=== TASK DATA ===

(** The loop cap on shape failures, documented as terminal, only skips the
    corrective run: the step still runs once more, on the fallback model. *)
Theorem loop_cap_spares_fallback w stepID role opts c roles err rows :
  let c1 := mkCall stepID (StepPrompt opts) roles in
  let c2 := fallback_call stepID opts c roles in
  a_err (agent w 0 c1) = Some err -> isInfraFailure err = false -> isShapeFailure err = true ->
  outcomes w 0 = Some rows ->
  (shapeRetryLoopCap <= Z.of_nat (count_if
     (fun o => (o =?? "schema_violation") || (o =?? "parse_error")) (take 50 rows)))%Z ->
  TrimSpace (r_ModelFallback c) <> "" ->
  let '(ans, tr) := executeAgentStepWithFallback w stepID role opts (Some c) roles empty_trace in
  (exists rest, t_calls tr = [c1; c2] ++ rest)%list /\
  (a_err (agent w 1 c2) = None -> ans = agent w 1 c2 /\ t_calls tr = [c1; c2]).
Proof.
  intros c1 c2 E1 I1 S1 Ho Hcap Hfb.
  set (a := agent w 0 c1) in *.
  set (msg := "shape retry loop cap hit (3 prior shape failures): ").
  set (err' := err <| e_text := msg ++ e_text err |>).
  pose proof (fallback_runs w stepID role opts c roles (mkAnswer (a_cid a) (a_result a) (Some err'))
    err' (mkTrace [c1] [] 1)) as H.
  destruct (executeAgentStepWithFallback w stepID role opts (Some c) roles empty_trace) as [ans tr].
  destruct H as [[rest Hc] Hok]; [|done|done| |].
  - unfold executeAgentStepWithShapeRetry.
    rewrite (infra_retry_once w stepID (StepPrompt opts) roles empty_trace a) by (done || by rewrite E1).
    cbv beta iota. rewrite E1.
    unfold isShapeFailure in S1. apply negb_true_iff in S1. rewrite S1.
    change ((shapeRetryMaxAttempts <=? 0)%Z) with false. unfold priorShapeFailureCount.
    cbn [t_questions after_run]. change (t_questions _) with 0%nat at 1. rewrite Ho.
    apply Z.leb_le in Hcap. by rewrite Hcap.
  - unfold err'. by rewrite (shape_failure_is_model_shaped _ (shape_failure_app msg err S1)).
  - split; [by exists rest; rewrite Hc|]. intros Hn. by destruct (Hok Hn) as [-> ->].
Qed.

End Plans.

(** ** Concrete runs *)

#[local] Instance no_messages : MessageCodec := {| unmarshal_message := fun _ => None |}.

Definition reviewer : SwarmRole := mkRole "reviewer" "zai.glm-5" "haiku" None.
Definition review_opts : agentInputOpts := mkOpts "review the patch" "".

Definition slow_error : GoError := plain_error "agent failed: curl: (28) Operation timed out".
Definition malformed_error : GoError :=
  plain_error "schema violation: role reviewer is missing required keys: [approved]".

(** The primary model answers with [err], the fallback model with a result. *)
Definition primary_fails (err : GoError) (rows : list string) : World := {|
  agent := fun _ c => if r_Model (default reviewer (head (sc_Roles c))) =?? "haiku"
                      then mkAnswer "c2" "{}" None else mkAnswer "c1" "" (Some err);
  ctx_done := fun _ => None;
  outcomes := fun _ => Some rows
|}.

Lemma persistent_timeout_reaches_fallback_witness :
  let w := primary_fails slow_error [] in
  let '(ans, tr) := executeAgentStepWithFallback w "review" "reviewer" review_opts (Some reviewer)
                      [reviewer] empty_trace in
  a_err ans = None /\ map sc_ID (t_calls tr) = ["review"; "review_infra_retry1"; "review_model_fallback"].
Proof.
  pose proof (persistent_timeout_reaches_fallback (primary_fails slow_error []) "review" "reviewer"
    review_opts reviewer [reviewer] slow_error slow_error) as H.
  cbv zeta in *. destruct (executeAgentStepWithFallback _ _ _ _ _ _ _) as [ans tr].
  destruct H as [_ H]; [reflexivity|reflexivity|by vm_compute|by vm_compute|by vm_compute|by vm_compute| | |by vm_compute|].
  - intros err [= <-]. by vm_compute.
  - reflexivity.
  - destruct H as (-> & -> & _); [reflexivity|]. split; reflexivity.
Defined.

Lemma loop_cap_spares_fallback_witness :
  let w := primary_fails malformed_error ["parse_error"; "schema_violation"; "parse_error"; "ok"] in
  let '(ans, tr) := executeAgentStepWithFallback w "review" "reviewer" review_opts (Some reviewer)
                      [reviewer] empty_trace in
  a_err ans = None /\ map sc_ID (t_calls tr) = ["review"; "review_model_fallback"].
Proof.
  pose proof (loop_cap_spares_fallback
    (primary_fails malformed_error ["parse_error"; "schema_violation"; "parse_error"; "ok"])
    "review" "reviewer" review_opts reviewer [reviewer] malformed_error) as H.
  cbv zeta in *. destruct (executeAgentStepWithFallback _ _ _ _ _ _ _) as [ans tr].
  edestruct H as [_ H']; [reflexivity|by vm_compute|by vm_compute|reflexivity|by vm_compute|by vm_compute|].
  destruct H' as [-> ->]; [reflexivity|]. split; reflexivity.
Defined.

===

▸ **WHAT THIS TASK INVOLVES**
Since only the number is needed, state how many lines of the listing contain the word "outcomes".

▸ **EXERCISE SOLUTION**
2